#### RECORDS TO PROCESS ####

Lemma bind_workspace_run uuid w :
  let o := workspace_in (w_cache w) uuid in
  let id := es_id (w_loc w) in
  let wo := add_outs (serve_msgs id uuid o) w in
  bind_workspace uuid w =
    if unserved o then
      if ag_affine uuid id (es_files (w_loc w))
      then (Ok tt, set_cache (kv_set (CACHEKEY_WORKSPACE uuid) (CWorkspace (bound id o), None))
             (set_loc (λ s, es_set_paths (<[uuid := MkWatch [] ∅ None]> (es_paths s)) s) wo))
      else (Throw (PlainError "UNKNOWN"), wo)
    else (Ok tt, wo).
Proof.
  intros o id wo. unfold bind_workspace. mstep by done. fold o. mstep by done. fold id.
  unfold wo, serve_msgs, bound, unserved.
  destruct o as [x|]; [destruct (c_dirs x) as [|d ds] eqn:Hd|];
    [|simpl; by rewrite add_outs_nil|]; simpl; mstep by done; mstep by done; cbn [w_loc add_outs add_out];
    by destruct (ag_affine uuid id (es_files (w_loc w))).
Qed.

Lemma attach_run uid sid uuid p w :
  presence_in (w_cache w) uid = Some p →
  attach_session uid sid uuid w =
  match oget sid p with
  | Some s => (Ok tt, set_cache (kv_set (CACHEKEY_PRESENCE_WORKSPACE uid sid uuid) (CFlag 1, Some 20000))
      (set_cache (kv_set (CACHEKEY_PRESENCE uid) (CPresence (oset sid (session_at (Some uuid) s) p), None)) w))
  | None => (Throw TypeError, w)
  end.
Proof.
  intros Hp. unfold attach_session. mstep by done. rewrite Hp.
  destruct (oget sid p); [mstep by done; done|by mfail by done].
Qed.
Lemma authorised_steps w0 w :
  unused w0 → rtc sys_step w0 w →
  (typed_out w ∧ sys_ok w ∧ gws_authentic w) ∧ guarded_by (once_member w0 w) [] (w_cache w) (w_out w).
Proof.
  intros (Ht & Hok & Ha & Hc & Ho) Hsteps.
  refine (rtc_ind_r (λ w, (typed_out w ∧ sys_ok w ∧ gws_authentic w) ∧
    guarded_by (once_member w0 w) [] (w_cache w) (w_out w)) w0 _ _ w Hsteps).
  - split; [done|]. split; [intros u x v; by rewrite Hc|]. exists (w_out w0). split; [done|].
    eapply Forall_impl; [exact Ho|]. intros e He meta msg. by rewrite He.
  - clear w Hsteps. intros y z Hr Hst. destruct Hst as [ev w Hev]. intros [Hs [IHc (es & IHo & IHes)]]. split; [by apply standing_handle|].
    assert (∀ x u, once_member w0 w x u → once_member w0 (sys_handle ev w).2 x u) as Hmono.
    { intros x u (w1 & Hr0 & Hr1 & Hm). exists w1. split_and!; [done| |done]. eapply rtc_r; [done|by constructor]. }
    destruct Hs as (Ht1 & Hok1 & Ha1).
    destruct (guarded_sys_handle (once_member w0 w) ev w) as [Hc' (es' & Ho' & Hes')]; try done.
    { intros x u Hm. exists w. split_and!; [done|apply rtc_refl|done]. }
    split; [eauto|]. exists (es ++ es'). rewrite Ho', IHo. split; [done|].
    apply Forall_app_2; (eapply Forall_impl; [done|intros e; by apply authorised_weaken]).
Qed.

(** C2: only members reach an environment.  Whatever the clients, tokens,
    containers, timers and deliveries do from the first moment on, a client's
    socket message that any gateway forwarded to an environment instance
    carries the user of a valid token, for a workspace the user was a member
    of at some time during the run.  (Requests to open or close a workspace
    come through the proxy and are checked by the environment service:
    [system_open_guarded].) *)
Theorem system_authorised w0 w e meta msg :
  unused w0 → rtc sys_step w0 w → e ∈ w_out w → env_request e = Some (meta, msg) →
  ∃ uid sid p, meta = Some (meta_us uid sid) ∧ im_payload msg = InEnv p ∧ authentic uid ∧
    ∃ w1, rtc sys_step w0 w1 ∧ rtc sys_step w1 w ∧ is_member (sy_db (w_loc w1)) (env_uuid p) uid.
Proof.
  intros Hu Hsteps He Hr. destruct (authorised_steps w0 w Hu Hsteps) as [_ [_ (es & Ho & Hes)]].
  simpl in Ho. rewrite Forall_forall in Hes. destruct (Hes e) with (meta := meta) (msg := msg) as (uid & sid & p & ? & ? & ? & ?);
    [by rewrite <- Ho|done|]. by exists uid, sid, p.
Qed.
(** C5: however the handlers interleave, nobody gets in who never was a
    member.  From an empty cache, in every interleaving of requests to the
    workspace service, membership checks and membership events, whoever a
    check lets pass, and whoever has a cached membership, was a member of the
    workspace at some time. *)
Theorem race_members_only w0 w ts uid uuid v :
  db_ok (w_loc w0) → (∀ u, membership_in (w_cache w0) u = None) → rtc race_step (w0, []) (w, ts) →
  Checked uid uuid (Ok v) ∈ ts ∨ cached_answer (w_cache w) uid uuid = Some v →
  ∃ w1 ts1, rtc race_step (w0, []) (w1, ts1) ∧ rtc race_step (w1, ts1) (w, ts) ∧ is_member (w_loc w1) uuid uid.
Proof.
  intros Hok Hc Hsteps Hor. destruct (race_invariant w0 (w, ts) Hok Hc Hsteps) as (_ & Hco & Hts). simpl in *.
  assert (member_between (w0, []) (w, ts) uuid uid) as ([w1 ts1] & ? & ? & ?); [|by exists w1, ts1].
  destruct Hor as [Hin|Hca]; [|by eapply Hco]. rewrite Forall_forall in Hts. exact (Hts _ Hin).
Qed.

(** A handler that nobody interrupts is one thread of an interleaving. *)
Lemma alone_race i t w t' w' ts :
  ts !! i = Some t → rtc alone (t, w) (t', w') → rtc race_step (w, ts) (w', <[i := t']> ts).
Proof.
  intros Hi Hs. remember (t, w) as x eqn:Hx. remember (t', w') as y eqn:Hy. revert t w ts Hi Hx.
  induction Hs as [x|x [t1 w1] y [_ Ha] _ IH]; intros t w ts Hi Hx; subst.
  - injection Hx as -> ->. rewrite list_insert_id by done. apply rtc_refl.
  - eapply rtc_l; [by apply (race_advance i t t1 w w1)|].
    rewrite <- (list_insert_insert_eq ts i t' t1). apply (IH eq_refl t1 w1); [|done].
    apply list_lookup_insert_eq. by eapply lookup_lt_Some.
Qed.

####

◆ PROMPT
Retype only this portion of the data above: the line containing "u Hm. exists", the line containing "Checked uid uuid", and all lines between them, exactly.

◆ RESULT OF THE TASK
    { intros x u Hm. exists w. split_and!; [done|apply rtc_refl|done]. }
    split; [eauto|]. exists (es ++ es'). rewrite Ho', IHo. split; [done|].
    apply Forall_app_2; (eapply Forall_impl; [done|intros e; by apply authorised_weaken]).
Qed.

(** C2: only members reach an environment.  Whatever the clients, tokens,
    containers, timers and deliveries do from the first moment on, a client's
    socket message that any gateway forwarded to an environment instance
    carries the user of a valid token, for a workspace the user was a member
    of at some time during the run.  (Requests to open or close a workspace
    come through the proxy and are checked by the environment service:
    [system_open_guarded].) *)
Theorem system_authorised w0 w e meta msg :
  unused w0 → rtc sys_step w0 w → e ∈ w_out w → env_request e = Some (meta, msg) →
  ∃ uid sid p, meta = Some (meta_us uid sid) ∧ im_payload msg = InEnv p ∧ authentic uid ∧
    ∃ w1, rtc sys_step w0 w1 ∧ rtc sys_step w1 w ∧ is_member (sy_db (w_loc w1)) (env_uuid p) uid.
Proof.
  intros Hu Hsteps He Hr. destruct (authorised_steps w0 w Hu Hsteps) as [_ [_ (es & Ho & Hes)]].
  simpl in Ho. rewrite Forall_forall in Hes. destruct (Hes e) with (meta := meta) (msg := msg) as (uid & sid & p & ? & ? & ? & ?);
    [by rewrite <- Ho|done|]. by exists uid, sid, p.
Qed.
(** C5: however the handlers interleave, nobody gets in who never was a
    member.  From an empty cache, in every interleaving of requests to the
    workspace service, membership checks and membership events, whoever a
    check lets pass, and whoever has a cached membership, was a member of the
    workspace at some time. *)
Theorem race_members_only w0 w ts uid uuid v :
  db_ok (w_loc w0) → (∀ u, membership_in (w_cache w0) u = None) → rtc race_step (w0, []) (w, ts) →
  Checked uid uuid (Ok v) ∈ ts ∨ cached_answer (w_cache w) uid uuid = Some v →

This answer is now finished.